NEASE (Network Enrichment method for Alternative Splicing Events) a tool for functional enrichment of alternative splicing exons/events.
The python package NEASE (Network-based Enrichment method for Alternative Splicing Events) first detects protein features affected by AS such as domains, motifs and residues. Next, NEASE uses a protein-protein interactions integrated with domain-domain interactions, residue-level and domain-motif interactions to identify interaction partners likely affected by AS
Next, NEASE performs gene set overrepresentation analysis and identifies enriched pathways based on affected edges. Furthermore, since the statistical approach is network-based, it also prioritizes (differentially) spliced genes and finds new disease biomarkers candidates in case of aberrant splicing.

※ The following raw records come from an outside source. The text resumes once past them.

Definition MoneroWalletPath (c : Config) : string :=
  path_Join [DataDir c; "wallet"%string; DefaultMoneroWalletName].

Definition LibP2PKeyFile (c : Config) : string :=
  path_Join [DataDir c; DefaultLibp2pKeyFileName].

Definition EthKeyFileName (c : Config) : string :=
  path_Join [DataDir c; DefaultEthKeyFileName].

(** A [switch] tries its cases from top to bottom. *)
Definition ConfigDefaultsForEnv (env : Environment) : outcome (ptr Config) :=
  if env =? Mainnet then Returns MainnetConfig
  else if env =? Stagenet then Returns StagenetConfig
  else if env =? Development then Returns DevelopmentConfig
  else Panics "invalid environment".

Definition SwapTimeoutFromEnv (env : Environment) : outcome Duration :=
  if (env =? Mainnet) || (env =? Stagenet) then Returns time_Hour
  else if env =? Development then Returns (time_Minute * 2)
  else Panics "invalid environment".

Definition DefaultMoneroPortFromEnv (env : Environment) : outcome Z :=
  if env =? Mainnet then Returns DefaultMoneroDaemonMainnetPort
  else if env =? Stagenet then Returns DefaultMoneroDaemonStagenetPort
  else if env =? Development then Returns DefaultMoneroDaemonDevPort
  else Panics "invalid environment".

End WithDecls.

End common.

(** ** Package [relayer]: the relay-claim request builder *)
Module relayer.

Definition relayedClaimGas : Z := 70000.
Definition forwarderClaimGas : Z := 156000.

(** [big.NewInt] takes an [int64]; the constant [9e15] is converted to it. *)
Definition int64_max : Z := 2 ^ 63 - 1.
Definition FeeWei : Z := 9 * 10 ^ 15.

(** Modelled from the spec: [coins.NewWeiAmount(...).AsEther()] belongs to
    package [coins], which is not among the sources. The fee is
    denominated in the base asset, whose unit (ether) is [10^18] wei;
    the conversion is exact decimal arithmetic, modelled on [Q]. *)
Definition AsEther (wei : Z) : Q := inject_Z wei / inject_Z (10 ^ 18).
(** * Lvacfs: binding layer for the LVACFS wrapper library

    A shallow embedding of [hal/Lvacfs.cpp].  The Engine ([Lvacfs]) owns a
    table of entry points resolved with [dlsym] from a library opened with
    [dlopen]; each input stream owns a heap slot ([lvacfs_handle]) that the
    library fills with its instance pointer.

    Pointers are integers, [0] being the null pointer.  Everything the code
    does to the outside (loader calls, calls into the library, heap
    operations, log lines, the per-stream mutex) is appended to a trace. *)

From stdpp Require Import base numbers strings gmap list.
From Stdlib Require Import ZArith Lia.

Local Open Scope Z_scope.

(** ** Machine integers *)

Definition to_uint32 (x : Z) : Z := x mod 2 ^ 32.
Definition to_uint64 (x : Z) : Z := x mod 2 ^ 64.

(** Conversion to [int] (32-bit, two's complement). *)
Definition to_int (x : Z) : Z :=
  let y := x mod 2 ^ 32 in if y <? 2 ^ 31 then y else y - 2 ^ 32.

(** [size_t] has 64 bits under [__LP64__] and 32 bits otherwise. *)
Definition size_bits (LP64 : bool) : Z := if LP64 then 64 else 32.
Definition to_size_t (LP64 : bool) (x : Z) : Z := x mod 2 ^ size_bits LP64.

(** ** Paths (the [#define]s at the top of the file) *)

Definition VENDOR_LIBS (LP64 : bool) : string :=
  if LP64 then "/vendor/lib64/" else "/vendor/lib/".
Definition ODM_LIBS (LP64 : bool) : string :=
  if LP64 then "/odm/lib64/" else "/odm/lib/".
Definition LVACFS_WRAPPER_LIB_NAME : string := "liblvacfs_wrapper.so".
Definition VENDOR_LIB_PATH (LP64 : bool) : string :=
  VENDOR_LIBS LP64 +:+ LVACFS_WRAPPER_LIB_NAME.
Definition ODM_LIB_PATH (LP64 : bool) : string :=
  ODM_LIBS LP64 +:+ LVACFS_WRAPPER_LIB_NAME.

Definition ODM_PARAMS_DIR_PATH : string := "/odm/etc/lvacfs_params".
Definition VENDOR_PARAMS_DIR_PATH : string := "/vendor/etc/lvacfs_params".

(** ** The table of entry points, [struct lvacfs_wrapper_ops] *)

Record lvacfs_wrapper_ops : Type := mk_ops {
  lib_handle : Z;
  create_instance : Z;
  destroy_instance : Z;
  process : Z;
  update_zoom_info : Z;
  update_angle_info : Z;
  set_params_file_path : Z;
  set_profile : Z;
  set_audio_direction : Z;
  set_device_orientation : Z;
  get_versions : Z
}.

(** What [std::make_unique<struct lvacfs_wrapper_ops>()] yields: every
    member value-initialised, that is null. *)
Definition zeroed_ops : lvacfs_wrapper_ops := mk_ops 0 0 0 0 0 0 0 0 0 0 0.

Definition set_lib_handle (p : Z) (o : lvacfs_wrapper_ops) :=
  mk_ops p (create_instance o) (destroy_instance o) (process o)
    (update_zoom_info o) (update_angle_info o) (set_params_file_path o)
    (set_profile o) (set_audio_direction o) (set_device_orientation o)
    (get_versions o).
Definition set_create_instance (p : Z) (o : lvacfs_wrapper_ops) :=
  mk_ops (lib_handle o) p (destroy_instance o) (process o)
    (update_zoom_info o) (update_angle_info o) (set_params_file_path o)
    (set_profile o) (set_audio_direction o) (set_device_orientation o)
    (get_versions o).
Definition set_destroy_instance (p : Z) (o : lvacfs_wrapper_ops) :=
  mk_ops (lib_handle o) (create_instance o) p (process o)
    (update_zoom_info o) (update_angle_info o) (set_params_file_path o)
    (set_profile o) (set_audio_direction o) (set_device_orientation o)
    (get_versions o).
Definition set_process (p : Z) (o : lvacfs_wrapper_ops) :=
  mk_ops (lib_handle o) (create_instance o) (destroy_instance o) p
    (update_zoom_info o) (update_angle_info o) (set_params_file_path o)
    (set_profile o) (set_audio_direction o) (set_device_orientation o)
    (get_versions o).
Definition set_update_zoom_info (p : Z) (o : lvacfs_wrapper_ops) :=
  mk_ops (lib_handle o) (create_instance o) (destroy_instance o) (process o)
    p (update_angle_info o) (set_params_file_path o)
    (set_profile o) (set_audio_direction o) (set_device_orientation o)
    (get_versions o).
Definition set_update_angle_info (p : Z) (o : lvacfs_wrapper_ops) :=
  mk_ops (lib_handle o) (create_instance o) (destroy_instance o) (process o)
    (update_zoom_info o) p (set_params_file_path o)
    (set_profile o) (set_audio_direction o) (set_device_orientation o)
    (get_versions o).
Definition set_set_params_file_path (p : Z) (o : lvacfs_wrapper_ops) :=
  mk_ops (lib_handle o) (create_instance o) (destroy_instance o) (process o)
    (update_zoom_info o) (update_angle_info o) p
    (set_profile o) (set_audio_direction o) (set_device_orientation o)
    (get_versions o).
Definition set_set_profile (p : Z) (o : lvacfs_wrapper_ops) :=
  mk_ops (lib_handle o) (create_instance o) (destroy_instance o) (process o)
    (update_zoom_info o) (update_angle_info o) (set_params_file_path o)
    p (set_audio_direction o) (set_device_orientation o)
    (get_versions o).
Definition set_set_audio_direction (p : Z) (o : lvacfs_wrapper_ops) :=
  mk_ops (lib_handle o) (create_instance o) (destroy_instance o) (process o)
    (update_zoom_info o) (update_angle_info o) (set_params_file_path o)
    (set_profile o) p (set_device_orientation o)
    (get_versions o).
Definition set_set_device_orientation (p : Z) (o : lvacfs_wrapper_ops) :=
  mk_ops (lib_handle o) (create_instance o) (destroy_instance o) (process o)
    (update_zoom_info o) (update_angle_info o) (set_params_file_path o)
    (set_profile o) (set_audio_direction o) p
    (get_versions o).
Definition set_get_versions (p : Z) (o : lvacfs_wrapper_ops) :=
  mk_ops (lib_handle o) (create_instance o) (destroy_instance o) (process o)
    (update_zoom_info o) (update_angle_info o) (set_params_file_path o)
    (set_profile o) (set_audio_direction o) (set_device_orientation o)
    p.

To install the package from PyPI please run:
pip install nease
To install the package from git:
git clone https://github.com/louadi/NEASE.git && cd NEASE
pip install .
Enjoy your instance of NEASE
The standard input of the package (also the recommended) is a DataFrame object with Ensembl IDs of the genes and the exon coordinates from human genome build hg38 (GRCh38).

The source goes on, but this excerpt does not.